Read also: OnePlus 9 RT is launching in October in India, China: Report
In late April, the second draught of the Personal Information Protection Act was made public. The Data Security Law and the Personal Information Protection Law are two important rules that will regulate China’s internet in the future. The Data Security Law, which will affect on September 1, establishes a framework for businesses to classify data based on its economic worth and importance to China’s national security. Meanwhile, like the GDPR in Europe, the Personal Information Protection Law establishes a framework to protect user privacy.
According to analysts, these regulations would compel Chinese firms to evaluate their data storage and processing procedures to guarantee compliance. The regulations come as part of a larger regulatory crackdown on the industry by Chinese officials, which has alarmed large and small businesses. In July, China’s main internet regulator, the Cyberspace Administration of China (CAC), said that it would investigate Chinese ride-hailing company Didi Global Inc for allegedly violating customer privacy.
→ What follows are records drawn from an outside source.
(* ===== verification/LoadProofs.v ===== *)
(** * The check of the active leases

    [Module LeaseSetProofs]: [validateActiveLeaseSet] walks the global lease
    index once, recording who owns each task, path and prefix, and then looks
    up the ancestors of every path. It accepts exactly the lease tables whose
    active leases reserve pairwise disjoint resources, the condition that
    [ActiveLeasesIntersect] decides pair by pair. *)

From stdpp Require Import base gmap strings list sorting relations.
From Stdlib Require Import ZArith NArith Lia.
From S2P Require Import Prelude.
From S2P Require Import GoLib.
From S2P Require Import CodecLayer.
From S2P Require Import DomainValues.
From S2P Require Import TaskEntity.
From S2P Require Import LeaseEntity.
From S2P Require Import AgentSessionEntity.
From S2P Require Import VoterSetEntity.
From S2P Require Import DeviceEntity.
From S2P Require Import PlanMemoryEntity.
From S2P Require Import PolicyEntity.
From S2P Require Import ConflictEntity.
From S2P Require Import PublicationEntity.
From S2P Require Import CredentialEntity.
From S2P Require Import ReducerState.
From S2P Require Import PolicyUse.
From S2P Require Import Preflight.
From S2P Require Import StateRefs.
From S2P Require Import PlanMemoryState.
From S2P Require Import ReducerLogic.
From S2P Require Import LeaseReducers.
From S2P Require Import MembershipState.
From S2P Require Import RepositoryState.
From S2P Require Import StateChanges.
From S2P Require Import StateApply.
From S2P Require Import StateLoad.
From S2P Require Import StateIndexes.
From S2P Require Import Fixtures.
From S2P Require Import TaskProofs.
From S2P Require Import DispatchProofs.
From S2P Require Import LeaseProofs.
From S2P Require Import PublicationProofs.
From S2P Require Import StateProofs.
From S2P Require Import StateTheorems.
(* ===== verification/PeerProofs.v ===== *)
(** * Theorems of peer admission

    That advancing an admission snapshot by the rows of an outcome is the
    snapshot rebuilt from the new tables, and what an admitted peer is. *)

From stdpp Require Import base gmap strings list.
From Stdlib Require Import ZArith NArith Lia.
From S2P Require Import Prelude.
From S2P Require Import GoLib.
From S2P Require Import CodecLayer.
From S2P Require Import DomainValues.
From S2P Require Import DeviceEntity.
From S2P Require Import PolicyEntity.
From S2P Require Import CredentialEntity.
From S2P Require Import PeerAdmission.
From S2P Require Import Fixtures.

Module PeerProofs.

Import Certificate PeerAdmission.

(** ** Tables written row by row *)

Section Rows.
Context {K V : Type} `{Countable K} (key : V → K).

Definition put (rows : list V) (table : gmap K V) : gmap K V :=
  foldl (λ t row, <[key row := row]> t) table rows.

Lemma put_lookup rows table k :
  put rows table !! k =
    match put rows ∅ !! k with Some row => Some row | None => table !! k end.
Proof.
  unfold put. revert table. induction rows as [|row rows IH] using rev_ind; intros table.
  { simpl. by rewrite lookup_empty. }
  rewrite !foldl_app. simpl. destruct (decide (key row = k)) as [->|Hne].
  - by rewrite !lookup_insert_eq.
  - rewrite !lookup_insert_ne by done. apply IH.
Qed.

Lemma put_some rows table k row :
  put rows table !! k = Some row → table !! k = Some row ∨ row ∈ rows ∧ key row = k.
Proof.
  unfold put. revert table. induction rows as [|r rows IH]; intros table; simpl; [auto|].
  intros [Hr | [Hr Hk]]%IH; [|right; by rewrite elem_of_cons; auto].
  apply lookup_insert_Some in Hr as [[<- <-] | [_ Hr]]; [|by left].
  right. rewrite elem_of_cons. auto.
Qed.

Lemma put_own rows k row : put rows ∅ !! k = Some row → row ∈ rows ∧ key row = k.
Proof. intros [Hr | Hr]%put_some; [by rewrite lookup_empty in Hr|done]. Qed.

Lemma put_elem rows table row :
  NoDup (key <$> rows) → row ∈ rows → put rows table !! key row = Some row.
Proof.
  unfold put. revert table. induction rows as [|r rows IH]; intros table; simpl.
  { intros _ Hin. by apply not_elem_of_nil in Hin. }
  intros [Hr Hnd]%NoDup_cons [-> | Hin]%elem_of_cons; [|by apply IH].
  change (put rows (<[key r := r]> table) !! key r = Some r).
  rewrite put_lookup. destruct (put rows ∅ !! key r) as [r'|] eqn:Hp; [|by rewrite lookup_insert_eq].
  apply put_own in Hp as [Hin Hk]. exfalso. apply Hr. rewrite <- Hk. by apply list_elem_of_fmap_2.
Qed.
(** A canonical object, and the value that its raw message marshals. *)
Definition canonicalObject (value : list N) : option json :=
  match Codec.CanonicalizeSignedObject value with
  | inl _ => None
  | inr canonical => Codec.unmarshal canonical
  end.

Definition canonicalObjectArray (values : list (list N)) : option string :=
  objects ← mapM canonicalObject values;
  canonicalJSONText (JArray objects).

Definition encoded64 (bytes : list N) : json := JString (Codec.EncodeBase64URL bytes).

Definition canonicalClockEndorsements
    (values : list CredentialAuthorization.ClockEndorsement) : option string :=
  canonicalJSONText (JArray
    ((λ value, JObject
        [("device_id", JString (CredentialAuthorization.EDeviceID value));
         ("signature", encoded64 (CredentialAuthorization.ESignature value))]) <$> values)).

Definition canonicalStagingReceipts (values : list Publication.StagingReceipt) : option string :=
  canonicalJSONText (JArray
    ((λ value, JObject
        [("session_id", JString (Publication.rSessionID value));
         ("workspace_id", JString (Publication.rWorkspaceID value));
         ("voter_set_version", Marshal.uint (Publication.rVoterSetVersion value));
         ("publication_metadata_digest",
            encoded64 (bytes_of (Publication.PublicationMetadataDigest value)));
         ("voter_device_id", JString (Publication.VoterDeviceID value));
         ("staged_result_index", Marshal.uint (Publication.StagedResultIndex value));
         ("signature", encoded64 (bytes_of (Publication.rSignature value)))]) <$> values)).

Definition canonicalPolicyValues (values : Policy.Values) : option string :=
  canonicalJSONText (JObject
    [("checkpoint_events", JNumber (Policy.CheckpointEvents values));
     ("checkpoint_interval_seconds", JNumber (Policy.CheckpointIntervalSeconds values));
     ("lease_min_ttl_seconds", JNumber (Policy.LeaseMinTTLSeconds values));
     ("lease_default_ttl_seconds", JNumber (Policy.LeaseDefaultTTLSeconds values));
     ("lease_max_ttl_seconds", JNumber (Policy.LeaseMaxTTLSeconds values));
     ("agent_claim_limit", JNumber (Policy.AgentClaimLimit values));
     ("agent_lease_limit", JNumber (Policy.AgentLeaseLimit values));
     ("device_claim_limit", JNumber (Policy.DeviceClaimLimit values));
     ("device_lease_limit", JNumber (Policy.DeviceLeaseLimit values));
     ("advertisement_interval_seconds", JNumber (Policy.AdvertisementIntervalSeconds values));
     ("audit_depth_per_device_per_epoch", JNumber (Policy.AuditDepthPerDevicePerEpoch values));
     ("max_member_devices", JNumber (Policy.MaxMemberDevices_ values));
     ("max_active_agent_sessions", JNumber (Policy.MaxActiveAgentSessions_ values));
     ("cluster_min_apply_level", JNumber (Policy.ClusterMinApplyLevel values))]).

(** ** Rows to cells: the loops of prepareProjectionWrites *)

Definition cells_originScope (row : OriginScopeRow) : option (list Cell) :=
  Some [CText (ODeviceID row); CText (ScopeKind row); CText (ScopeID row);
        CUint64 (LastSequence row)].

Definition cells_auditCounter (row : AuditCounter.Counter) : option (list Cell) :=
  Some [CText (AuditCounter.DeviceID row); CUint64 (AuditCounter.CredentialEpoch row);
        CUint64 (AuditCounter.AcceptedCount row)].

Definition cells_task (row : Task.Task) : option (list Cell) :=
  blockedBy ← canonicalStringArray (Task.BlockedBy row);
  labels ← canonicalStringArray (Task.Labels row);
  Some [CText (Task.ID row); CText (Task.Title row); CText (Task.Body row);
        CText (Task_State_text (Task.TaskState row));
        nullableStringPointer (Task.StateReason row); CInt64 (Z.of_N (Task.Priority row));
        CText blockedBy; CText labels;
        nullableText (Task.OwnerDeviceID row); nullableText (Task.OwnerAgentSessionID row);
        nullableText (Task.IntendedDeviceID row);
        nullableText (Task_ReleaseReason_text (Task.LastReleaseReason row));
        CUint64 (Task.EntityVersion row); CText (Task.CreatedAt row); CText (Task.UpdatedAt row)].

Definition cells_planRevision (row : Plan.Revision) : option (list Cell) :=
  taskIDs ← canonicalStringArray (Plan.taskIDs row);
  Some [CText (Plan.id_ row); nullableText (Plan.supersedes row); CText (Plan.title row);
        CText (Plan.body row); CText taskIDs; CText (Plan.proposedByDeviceID row);
        CText (Plan.createdAt row)].

Definition cells_planCurrent (row : Plan.Current) : option (list Cell) :=
  Some [CText (Plan.SessionID row); nullableText (Plan.RevisionID row);
        CUint64 (Plan.EntityVersion row)].

Definition cells_memoryRecord (row : Memory.Record_) : option (list Cell) :=
  Some [CText (Memory.id_ row); CText (Memory_Scope_text (Memory.scope row));
        nullableText (Memory.taskID row); CText (Memory.key row); CText (Memory.body row);
        nullableText (Memory.supersedes row); CText (Memory.createdAt row)].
China’s State Administration for Market Regulation (SAMR) enacted sweeping new regulations on Tuesday to enhance fair competition and prohibiting tactics like false internet reviews.
Read also: Apple won’t let you engrave certain keywords on iPhones in China
In January, the government-backed China Consumers Association published a statement condemning digital businesses for “bullying” customers into purchases and promotions. Regulators have frequently penalised firms and apps for infringing on users’ privacy since then. China’s Ministry of Industry and Information Technology accused 43 applications of unlawfully transmitting user data on Wednesday and demanded that they correct the problem by August 24.